Head Coach LaJeanna Howard, sat before the committee next to the district’s attorney and the athletic director answering questions about a recent social media post that was the center of the issue.
The program was accused of posting a flyer advertising tryouts for players not already on the team, which also attracted a player from another district. Howard said while she believes a colleague posted the message to social media, took accountability for not double-checking if that was okay.
The UIL said because they didn’t go through the proper channels, that went against the UIL recruiting rules.
Specifically, in a statement citing “Violation of UIL Constitution and Contest Rules Section 409, Recruiting; Section 1206(f), School Practice and Game Restrictions; and Section 1230(b)(1)(A), Basketball Plan.”
Howard was suspended for a year with three years probation and a public reprimand. The team was also punished and suspended from any post-season play for 2022-23, plus a three-year probation.
After learning her fate, the boy’s head coach, David Peavy, would also be reprimanded and suspended for a year with a three-year probation.
The UIL stripped the 2022 Conference 6A Boys Basketball State Championship title from Duncanville citing the team had to forfeit all games because of an ineligible player.
Anthony Black, one of the top high school recruits in the nation, is now a freshman at The University of Arkansas playing for the Razorbacks.
It stems from when Black transferred to Duncanville from Coppell and the UIL ruled that the star player was ineligible.
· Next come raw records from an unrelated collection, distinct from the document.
(** A coarse subset of [std::io::ErrorKind]. *)
Inductive ErrorKind :=
| NotFound
| PermissionDenied
| Interrupted
| WouldBlock
| InvalidInput
| UnexpectedEof
| WriteZero
| Other.

(** [std::io::Error]: a kind plus the detail it carries (not copyable). *)
Record io_error := mkIoError {
  error_kind : ErrorKind;
  error_detail : list byte
}.

(** [std::io::Error::kind] *)
Definition kind (e : io_error) : ErrorKind := error_kind e.

(** [std::io::Result<A>] *)
Definition IOResult (A : Type) : Type := Result A io_error.

(** [std::io::SeekFrom]; [End] is a keyword of Rocq, hence [End']. *)
Module SeekFrom.
Inductive t :=
| Start (n : Z)
| End' (d : Z)
| Current (d : Z).
End SeekFrom.

(** [IopActions] *)
Module IopActions.
Inductive t :=
| Read (len : Z)
| Seek (pos : SeekFrom.t)
| Write (len : Z)
| Flush.
End IopActions.

(** [IopResults]: only the [ErrorKind] of a failure is kept. *)
Module IopResults.
Inductive t :=
| Read (r : Result Z ErrorKind)
| Seek (r : Result Z ErrorKind)
| Write (r : Result Z ErrorKind)
| Flush (r : Result unit ErrorKind).
End IopResults.

Definition IopInfoPair : Type := IopActions.t * IopResults.t.

(** ** The traits of [std::io] and of the log container

    The wrapped object [T] is abstract: each trait method is a function
    from the object's state (and the call's arguments) to its new state and
    the call's result.  Buffers filled by a read are returned. *)

Module Io.

Class Read (T : Type) := {
  read : T -> list byte -> T * list byte * IOResult Z;
  read_vectored : T -> list (list byte) -> T * list (list byte) * IOResult Z;
  read_to_end : T -> list byte -> T * list byte * IOResult Z;
  read_to_string : T -> list byte -> T * list byte * IOResult Z;
  read_exact : T -> list byte -> T * list byte * IOResult unit
}.

Class Seek (T : Type) := {
  seek : T -> SeekFrom.t -> T * IOResult Z;
  rewind : T -> T * IOResult unit;
  stream_position : T -> T * IOResult Z
}.

(** [write_fmt] takes the formatted text as its argument. *)
Class Write (T : Type) := {
  write : T -> list byte -> T * IOResult Z;
  flush : T -> T * IOResult unit;
  write_vectored : T -> list (list byte) -> T * IOResult Z;
  write_all : T -> list byte -> T * IOResult unit;
  write_fmt : T -> list byte -> T * IOResult unit
}.

End Io.

(** [C: Default + Extend<IopInfoPair>] *)
Class LogContainer (C : Type) := {
  log_default : C;
  log_extend : C -> list IopInfoPair -> C
}.

(** [Vec<IopInfoPair>]: [Default] is the empty vector, [Extend] appends. *)
#[global] Instance vec_log : LogContainer (list IopInfoPair) := {
  log_default := [];
  log_extend := fun v items => v ++ items
}.

(** A discarding container, [()]: logging switched off. *)
#[global] Instance unit_log : LogContainer unit := {
  log_default := tt;
  log_extend := fun _ _ => tt
}.

(** ** [IOStatWrapper<T, C>] *)

Record IOStatWrapper (T C : Type) := mkIOStatWrapper {
  inner_io : T;
  iop_log : C;
  read_call_counter : SuccessFailureCounter;
  read_byte_counter : Z;
  seek_call_counter : SuccessFailureCounter;
  seek_pos : Z;
  write_call_counter : SuccessFailureCounter;
  write_flush_counter : SuccessFailureCounter;
  write_byte_counter : Z
}.
Arguments mkIOStatWrapper {T C}.
Arguments inner_io {T C}.
Arguments iop_log {T C}.
Arguments read_call_counter {T C}.
Arguments read_byte_counter {T C}.
Arguments seek_call_counter {T C}.
Arguments seek_pos {T C}.
Arguments write_call_counter {T C}.
Arguments write_flush_counter {T C}.
Arguments write_byte_counter {T C}.
Definition glob_match (video_id path : string) : bool :=
  Py.startswith path (temp_file video_id)
  && negb (Py.contains "/"
             (String.substring (String.length "/tmp/") (String.length path) path)).

(** [for f in Path('/tmp').glob(...): f.unlink()]. *)
Definition cleanup (video_id : string) (fs : files) : files :=
  filter (fun kv => glob_match video_id kv.1 = false) fs.

(** A progress event: a dictionary from [str] to [str], keys in the order
    of the literal. *)
Definition event : Type := list (string * string).

Definition msg_get (key default : string) (e : event) : string :=
  match List.find (fun kv => String.eqb (fst kv) key) e with
  | Some kv => snd kv
  | None => default
  end.

(** The returned tuple [(video_id, transcript, error, info)]; [info] is
    [{}] or [{'elapsed': elapsed}].  [f_kind] is not in the source: it names
    the [return] statement that produced the tuple. *)
Record fetched : Type := mk_fetched {
  f_video_id : string;
  f_transcript : string;
  f_error : string;
  f_info : option Q;
  f_kind : outcome_kind
}.

Section Fetch.
Variable yt_dlp_base_cmd : list string.
Variable run_command : runner.
(** [time.time() - start_time], read after the download loop, and the
    format [{x:.1f}]. *)
Variable elapsed : Q.
Variable fmt_1f : Q -> string.

Definition debug_message (label video_id stderr : string) : string :=
  if 200 <? String.length stderr
  then label +:+ video_id +:+ ": " +:+ Py.take 200 stderr +:+ "..."
  else label +:+ video_id +:+ ": " +:+ stderr.

Definition lang_cmd (url : string) : list string :=
  yt_dlp_base_cmd
  ++ ["--cookies-from-browser"; "chrome"; "--quiet"; "--no-warnings";
      "--skip-download"; "--print"; "%(language)s"; url]%string.

Definition subs_cmd (sub_lang temp_file url : string) : list string :=
  yt_dlp_base_cmd
  ++ ["--cookies-from-browser"; "chrome"; "--write-subs"; "--write-auto-subs";
      "--sub-lang"; sub_lang; "--sub-format"; "vtt"; "--skip-download";
      "--no-warnings"; "-o"; temp_file; url]%string.

(** The first line of the detection output that is not blank, stripped. *)
Fixpoint first_line (lines : list string) : string :=
  match lines with
  | [] => EmptyString
  | line :: rest =>
      let line := Py.strip line in
      if Py.nonempty line then line else first_line rest
  end.

(** [for l in [lang, "en", "ru"]: if l and l not in preferred_langs: ...]. *)
Fixpoint add_langs (ls preferred_langs : list string) : list string :=
  match ls with
  | [] => preferred_langs
  | l :: rest =>
      if Py.nonempty l && negb (bool_decide (l ∈ preferred_langs))
      then add_langs rest (preferred_langs ++ [l])
      else add_langs rest preferred_langs
  end.

(** The download loop: one run per language, [break] at exit code 0. *)
Fixpoint download_loop (temp_file url : string) (langs : list string)
    (last : string * string * Z) (fs : files)
  : (string * string * Z) * files :=
  match langs with
  | [] => (last, fs)
  | sub_lang :: rest =>
      let '((stdout, stderr, code), fs') :=
        run_command (subs_cmd sub_lang temp_file url) 60 fs in
      if (code =? 0)%Z then ((stdout, stderr, code), fs')
      else download_loop temp_file url rest (stdout, stderr, code) fs'
  end.

(** The candidate suffixes, in the order of the two nested loops. *)
Definition app_candidates : list string :=
  flat_map (fun lang => ["." +:+ lang +:+ ".vtt"; ".vtt"]%string)
           ["ru"; "en"]%string.

(** The subtitle search: the first existing candidate whose cleaned text
    is not empty; every candidate that was read is removed.  The files are
    readable text, so the handler [except Exception: pass] around the read
    is never entered. *)
Fixpoint search_subs (temp_file : string) (exts : list string) (fs : files)
  : option (string * string) * files :=
  match exts with
  | [] => (None, fs)
  | ext :: rest =>
      let vtt_path := temp_file +:+ ext in
      match fs !! vtt_path with
      | Some content =>
          let fs' := delete vtt_path fs in
          let transcript := clean_vtt_content content in
          if Py.nonempty transcript then (Some (vtt_path, transcript), fs')
          else search_subs temp_file rest fs'
      | None => search_subs temp_file rest fs
      end
  end.

(** The result of the last run of the download loop of [app.py] and the
    files at that point: the first part of [get_video_transcript] below
    without its events, for the statements about the classifier. *)
Definition download_phase (video_id : string) (fs : files)
  : (string * string * Z) * files :=
  let url := watch_url video_id in
  let '((lang_stdout, lang_stderr, _), fs) :=
    run_command (lang_cmd url) 45 fs in
  let lang := first_line (Py.splitlines lang_stdout) in
  download_loop (temp_file video_id) url
                (add_langs [lang; "en"; "ru"]%string [])
                (EmptyString, EmptyString, 1%Z) fs.
(** ** receiverTask *)

(** On every code [receiver] returns, at most one of the three tests of
    [receiverTask] holds of the parsed value, the branch taken is the one
    whose test holds, and no test holds exactly when the parsed value is
    neither 1 nor 2 and has bits 2 to 6 clear. *)
Lemma receiverTask_tests_exclusive (lib : EPOS4) (error_code : ERROR_CODE_t) :
  (length (matching_tests (parseError lib error_code)) <= 1)%nat /\
  matching_tests (parseError lib error_code) =
    match receiverTask_reaction lib error_code with
    | NoReaction => []
    | r => [r]
    end /\
  (matching_tests (parseError lib error_code) = [] <->
     parseError lib error_code <> 1 /\
     parseError lib error_code <> 2 /\
     Z.land (parseError lib error_code) 124 = 0).
Proof.
  unfold receiverTask_reaction, matching_tests.
  unfold is_master_error, is_sdo_error, is_epos_error.
  generalize (parseError lib error_code). intros p.
  destruct (Z.eqb_spec p 1) as [E1 | E1].
  { subst p. cbn. split; [lia |]. split; [reflexivity |].
    split; [discriminate | intros [H _]; lia]. }
  destruct (Z.eqb_spec p 2) as [E2 | E2].
  { subst p. cbn. split; [lia |]. split; [reflexivity |].
    split; [discriminate | intros [_ [H _]]; lia]. }
  destruct (Z.eqb_spec (Z.land p 124) 0) as [E3 | E3]; cbn.
  - split; [lia |]. split; [reflexivity |]. split; auto.
  - split; [lia |]. split; [reflexivity |].
    split; [discriminate | intros [_ [_ H]]; contradiction].
Qed.
(** * devstats [cmd/sqlitedb]: reconciling Grafana dashboards between SQLite and JSON

    A shallow embedding of [cmd/sqlitedb/sqlitedb.go]: the tag reconciler
    [updateTags], the two import strategies [importJsonsByUID] (matching by
    uid) and [importJsonsByTitle] (matching by title), and the export
    [exportJsons], together with the properties of the reconciliation engine.

    Conventions of the embedding:
    - Go strings are [string]s compared byte-wise, as Go's [==] and [<] do.
    - A Go [map[string]T] is a [gmap string T]; the order in which [range]
      walks a map is left open (see [range] below).
    - The process state is a [World]: the SQLite database reached through
      [database/sql], the other files on disk, and the clock.  The database
      file is only reached through SQL statements and [lib.ReadFile]: the
      files written by the program (sidecars, the backup) are kept apart
      from it.
    - The tag reconciler and the imports run in the monad [M]: they read
      and update the [World], emit the [Event]s they perform, in order, and
      either return or stop the process ([lib.Fatalf], [lib.FatalOnError]).
      The export, which has no check of its own, is a fold over the rows.
    - Failures of the SQL driver and of [ioutil.WriteFile] are not modelled:
      statements and file writes succeed.
    - When the process stops it prints a diagnostic: the last event of a
      run that stops is that line ([MsgFatal]).
    - The package [lib] and [encoding/json] are taken as they are used:
      [lib.ReadFile], [json.Unmarshal], [lib.PrettyPrintJSON] and
      [lib.Slugify] are variables of the development, and the examples run
      on the stand-ins of [Demo].
    - A table is the list of its rows, in the order in which a query
      without [order by] returns them; that [id] is the primary key of
      [dashboard] is said where it is used. *)

From Stdlib Require Import String Ascii List ZArith Lia.
From stdpp Require Import gmap strings list fin_maps sorting pretty.

Open Scope Z_scope.

Set Default Proof Using "Type".

(** ** Strings: [sort.Strings] and [strings.Join] *)

(** Go's [<=] on strings: byte-wise lexicographic order. *)
Definition string_le (s1 s2 : string) : Prop := String.leb s1 s2 = true.

#[global] Instance string_le_dec s1 s2 : Decision (string_le s1 s2).
Proof. unfold string_le. apply _. Defined.

(** [sort.Strings]: the slice in increasing order.  The sorted arrangement of
    a list of strings is unique ([sort_Strings_unique]), so the algorithm
    does not matter. *)
Definition sort_Strings (l : list string) : list string :=
  merge_sort string_le l.

(** [strings.Join(elems, sep)] *)
Definition Join (elems : list string) (sep : string) : string :=
  String.concat sep elems.

(** [strings.Split(s, sep)] for a one-byte separator: the pieces of [s]
    between the separators; an [s] without separator is the only piece. *)
Fixpoint Split (s : string) (sep : ascii) : list string :=
  match s with
  | EmptyString => [EmptyString]
  | String c s' =>
      if bool_decide (c = sep) then EmptyString :: Split s' sep
      else match Split s' sep with
           | piece :: pieces => String c piece :: pieces
           | [] => [String c EmptyString]
           end
  end.

(** [s] holds the character [c]. *)
Fixpoint has_char (c : ascii) (s : string) : bool :=
  match s with
  | EmptyString => false
  | String a s' => bool_decide (a = c) || has_char c s'
  end.

(** A plain tag: not empty, without a comma. *)
Definition plain_tag (t : string) : Prop :=
  t ≠ EmptyString /\ has_char ","%char t = false.

(** The length of the joined string of a non-empty list, plus one: every
    element counts for its length and one separator. *)
Definition joined_weight (l : list string) : nat :=
  sum_list ((fun t => S (String.length t)) <$> l).

(** Letter case: ASCII upper case letters folded to lower case. *)
Definition lower (c : ascii) : ascii :=
  let n := nat_of_ascii c in
  if bool_decide (65 <= n <= 90)%nat then ascii_of_nat (n + 32) else c.

Fixpoint ToLower (s : string) : string :=
  match s with
  | EmptyString => EmptyString
  | String c s' => String (lower c) (ToLower s')
  end.

(** Two tag lists equal as sets up to letter case. *)
Definition same_tags_ignoring_case (A B : list string) : Prop :=
  forall t, t ∈ (ToLower <$> A) <-> t ∈ (ToLower <$> B).

(** ** Dashboards *)

(** [dashboard] stores main dashboard keys title and uid (and the tags). *)
Record dashboard := mkDashboard {
  Title : string;
  UID : string;
  Tags : list string
}.

(** [dashboardData] keeps all dashboard data & metadata. *)
Record dashboardData := mkData {
  dash : dashboard;
  id : Z;
  title : string;
  slug : string;
  data : string;
  fn : string
}.
(** X3.  The timing of the worker threads does not show: run in two
    worlds that differ only in when the workers get to run the submitted
    tasks, [convert_files] ends with the same outcome, the same calls
    made by the main thread and the same results in all its handles. *)
Theorem convert_files_independent_of_worker_timing
    (E : env image tensor context) (schedule : nat → nat → bool)
    (ctx : context) (files : list string) (a : args) (amp : bool)
    (tr : list (event image)) :
  convert_files (with_schedule E schedule) ctx files a amp (mkState tr [])
  = convert_files E ctx files a amp (mkState tr []).
Proof.
  pose proof (convert_files_view E ctx files a amp tr) as H1.
  pose proof (convert_files_view (with_schedule E schedule) ctx files a amp tr) as H2.
  cbn zeta in H1, H2.
  change (os_makedirs (with_schedule E schedule)) with (os_makedirs E) in H2.
  destruct (os_makedirs E (output a)) as [[]|e]; [|by rewrite H1, H2].
  destruct H1 as (Htr1 & Hts1 & Hfin1 & Hr1).
  destruct H2 as (Htr2 & Hts2 & Hfin2 & Hr2).
  destruct (for_iter_same_view E schedule ctx a amp
              (ImageLoader E (convert_files_loader E files))
              (mkState (tr ++ [EvMakedirs (output a)]) [])
              (mkState (tr ++ [EvMakedirs (output a)]) []))
    as (Hlr & Hltr & Hlts); [done|].
  fold (convert_loop E ctx files a amp) in Hlr, Hltr, Hlts.
  change (for_iter (ImageLoader E (convert_files_loader E files))
            (convert_files_body (with_schedule E schedule) ctx a amp))
    with (convert_loop (with_schedule E schedule) ctx files a amp)
    in Hlr, Hltr, Hlts.
  rewrite <- Hlr, <- Hlts, first_failure_with_schedule, <- Hr1 in Hr2.
  rewrite <- Hltr, <- Htr1 in Htr2. rewrite <- Hlts, <- Hts1 in Hts2.
  apply finished_futures in Hfin1, Hfin2.
  change (run_task (with_schedule E schedule)) with (run_task E) in Hfin2.
  unfold tasks in Hts2. rewrite Hts2 in Hfin2. rewrite <- Hfin1 in Hfin2.
  destruct (convert_files (with_schedule E schedule) ctx files a amp (mkState tr []))
    as [r2 [tr2 fs2]].
  destruct (convert_files E ctx files a amp (mkState tr [])) as [r1 [tr1 fs1]].
  cbn in *. by subst.
Qed.
(** ** Section 6: save and load *)

Section SaveLoad.

Import Registry.

Lemma load_linear_same (self sd : Linear) :
  same_shape self sd = true -> load_linear self sd = Ok sd.
Proof.
  unfold load_linear, same_shape, shape. intros H. rewrite H.
  apply bool_decide_eq_true in H. injection H as Ho Hi.
  destruct sd as [i o w b]. cbn in *. subst. reflexivity.
Qed.

Lemma load_state_dict_same (self sd : PPOPolicy) :
  same_shape (shared_layers_0 self) (shared_layers_0 sd) = true ->
  same_shape (shared_layers_2 self) (shared_layers_2 sd) = true ->
  same_shape (actor_head_0 self) (actor_head_0 sd) = true ->
  same_shape (critic_head_0 self) (critic_head_0 sd) = true ->
  load_state_dict self sd = Ok sd.
Proof.
  intros H0 H2 Ha Hc. unfold load_state_dict.
  rewrite (load_linear_same _ _ H0), (load_linear_same _ _ H2),
    (load_linear_same _ _ Ha), (load_linear_same _ _ Hc).
  destruct sd. reflexivity.
Qed.

Lemma has_dims_fresh sd ad hd rnd (P : PPOPolicy) :
  has_dims sd ad hd P = true ->
  load_state_dict (PPOPolicy_init sd ad hd rnd) P = Ok P.
Proof.
  unfold has_dims. intros H.
  apply andb_true_iff in H as [H Hc].
  apply andb_true_iff in H as [H Ha].
  apply andb_true_iff in H as [H0 H2].
  apply bool_decide_eq_true in H0, H2, Ha, Hc.
  apply load_state_dict_same; unfold same_shape; apply bool_decide_eq_true;
    [rewrite H0|rewrite H2|rewrite Ha|rewrite Hc]; reflexivity.
Qed.

Lemma checkpoint_lookups (a : PPOAgent) :
  checkpoint_of a !! "state_dim" = Some (V_int (PPO.state_dim a))
  /\ checkpoint_of a !! "action_dim" = Some (V_int (PPO.action_dim a))
  /\ checkpoint_of a !! "policy_state_dict" = Some (V_policy (policy a))
  /\ checkpoint_of a !! "optimizer_state_dict"
     = Some (V_optimizer (optimizer a)).
Proof.
  unfold checkpoint_of. repeat split; simplify_map_eq; reflexivity.
Qed.

Lemma checkpoint_dom (a : PPOAgent) : dom (checkpoint_of a) = checkpoint_keys.
Proof.
  unfold checkpoint_of, checkpoint_keys.
  rewrite !dom_insert_L, dom_empty_L. set_solver.
Qed.

Lemma load_linear_other (self sd : Linear) :
  shape self <> shape sd -> load_linear self sd = Raise RuntimeError.
Proof.
  intros H. unfold load_linear, same_shape.
  rewrite bool_decide_eq_false_2 by exact H. reflexivity.
Qed.

(** C8. [save_model] writes one file: a dict with exactly the keys
    [policy_state_dict], [optimizer_state_dict], [state_dim] and
    [action_dim], holding the agent's own values; the hidden width is not
    among them.  [load_model] rebuilds the agent from the two dimensions
    with the default width 64, so for every agent built with another
    [hidden_dim] the stored tensors do not fit and [load_model] of the
    agent's own file raises [RuntimeError]: no agent comes back. *)
Theorem C8_load_model_drops_hidden_dim (a : PPOAgent) (hidden_dim : nat)
    (path : string) (fs : gmap string file) (rnd : init_draw) :
  agent_dims hidden_dim a = true ->
  hidden_dim <> default_hidden_dim ->
  let fs' := save_model a path fs in
  fs' !! path = Some (Pickle (checkpoint_of a))
  /\ dom (checkpoint_of a) = checkpoint_keys
  /\ checkpoint_of a !! "policy_state_dict" = Some (V_policy (policy a))
  /\ checkpoint_of a !! "optimizer_state_dict"
     = Some (V_optimizer (optimizer a))
  /\ checkpoint_of a !! "state_dim" = Some (V_int (PPO.state_dim a))
  /\ checkpoint_of a !! "action_dim" = Some (V_int (PPO.action_dim a))
  /\ load_model path fs' rnd = Raise RuntimeError.
Proof.
  intros Hd Hne fs'.
  destruct (checkpoint_lookups a) as (Ls & La & Lp & Lo).
  assert (Hfs : fs' !! path = Some (Pickle (checkpoint_of a)))
    by (unfold fs', save_model; apply lookup_insert_eq).
  split; [exact Hfs|]. split; [apply checkpoint_dom|].
  split; [exact Lp|]. split; [exact Lo|]. split; [exact Ls|].
  split; [exact La|].
  unfold load_model, torch_load. rewrite Hfs.
  unfold mbind, res_bind, Py.bind, getitem.
  rewrite Ls, La, Lp. cbn [as_int as_policy].
  unfold agent_dims, has_dims in Hd.
  apply andb_true_iff in Hd as [Hd _]. apply andb_true_iff in Hd as [Hd _].
  apply andb_true_iff in Hd as [Hd _]. apply bool_decide_eq_true in Hd.
  unfold load_state_dict, mbind, res_bind, Py.bind.
  rewrite load_linear_other; [reflexivity|].
  unfold PPOAgent_default, PPOAgent_init, PPOPolicy_init. cbn [policy shared_layers_0].
  rewrite Hd. unfold shape, Linear_init. cbn [out_features in_features].
  intros [= E]. auto.
Qed.

Lemma C8_load_model_drops_hidden_dim_witness :
  let a := half_width_agent in
  let fs' := save_model a "agent_7.pt" ∅ in
  fs' !! "agent_7.pt" = Some (Pickle (checkpoint_of a))
  /\ dom (checkpoint_of a) = checkpoint_keys
  /\ checkpoint_of a !! "policy_state_dict" = Some (V_policy (policy a))
  /\ checkpoint_of a !! "optimizer_state_dict"
     = Some (V_optimizer (optimizer a))
  /\ checkpoint_of a !! "state_dim" = Some (V_int (PPO.state_dim a))
  /\ checkpoint_of a !! "action_dim" = Some (V_int (PPO.action_dim a))
  /\ load_model "agent_7.pt" fs' (const_init 21 10 64 0) = Raise RuntimeError.
Proof.
  apply (C8_load_model_drops_hidden_dim half_width_agent 32 "agent_7.pt" ∅
           (const_init 21 10 64 0)).
  - reflexivity.
  - discriminate.
Defined.

End SaveLoad.

(** ** Section 4.2: the action distribution *)

Section Distribution.

Import Float32.

Local Open Scope R_scope.

































Lemma Softmax32_length (x : vec) : length (Softmax32 x) = length x.
Proof. unfold Softmax32. cbv zeta. rewrite !length_map. reflexivity. Qed.

Lemma linear32_shaped (L : Linear) (x : vec) :
  shaped L = true ->
  length x = in_features L ->
  exists y, linear32 L x = Ok y /\ length y = out_features L.
Proof.
  unfold shaped, linear32. intros H Hx.
  apply andb_true_iff in H as [H _].
  apply andb_true_iff in H as [Hw Hb].
  apply Nat.eqb_eq in Hw, Hb.
  rewrite Hx, Nat.eqb_refl. eexists. split; [reflexivity|].
  rewrite length_zip_with, length_map. unfold vec, mat in *. lia.
Qed.

Lemma Tanh32_length (x : vec) : length (Tanh32 x) = length x.
Proof. apply length_map. Qed.


Lemma has_dims_inversion sd ad hd (P : PPOPolicy) :
  has_dims sd ad hd P = true ->
  shape (shared_layers_0 P) = (hd, sd)
  /\ shape (shared_layers_2 P) = (hd, hd)
  /\ shape (actor_head_0 P) = (ad, hd)
  /\ shape (critic_head_0 P) = (1%nat, hd).
Proof.
  unfold has_dims. intros Hd.
  apply andb_true_iff in Hd as [Hd Hdc].
  apply andb_true_iff in Hd as [Hd Hda].
  apply andb_true_iff in Hd as [Hd0 Hd2].
  apply bool_decide_eq_true in Hd0, Hd2, Hda, Hdc. auto.
Qed.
Black challenged that status in court and sat out several games while the matter played out in the justice system.
A Travis County district judge sided with Black and issued a temporary injunction which created a legally binding path for the senior to rejoin the team for the majority of the 2021-22 season.
The UIL appealed the decision, but Texas’ Third District Court of Appeals upheld the injunction in May.
The Texas Supreme Court dismissed the case in September, citing the case as moot which also vacated the injunction, the legal mechanism that Duncanville ISD relied upon to permit Black to play.
Monday morning, Duncanville ISD’s attorney brought that up to the committee stating, “Duncanville ISD did not violate any rules as it was interpreted by the courts at this time,” said Kathryn Long, at Monday’s hearing. “At all times, Duncanville ISD was fully complying with either the UIL’s decision or a judicial order from the Texas state district court.”
She went on to say, “Duncanville never challenged the district or state UIL decisions, and was never a party to any lawsuit. Duncanville fully cooperated with both the district and state committee decisions, but the student and his mother brought the lawsuit challenging the decision, and they prevailed.”
Duncanville ISD said in a statement to NBC5 ‘at all times the student played for Duncanville, the player did so under a valid court order.’ The district added although the matter is still pending, the district disagrees with the UIL that it violated any rules when it played Black.
“These are significant and unprecedented consequences for both programs, and students will suffer the most from today’s decisions,” Duncanville ISD superintendent Marc Smith said.
The news of Duncanville losing its title means that McKinney High School is now the 2022 conference 6A state champion according to UIL. “The game will be listed as a 2-0 win in favor of McKinney in tournament records and all state tournament records for that game will be expunged,” said UIL in a statement.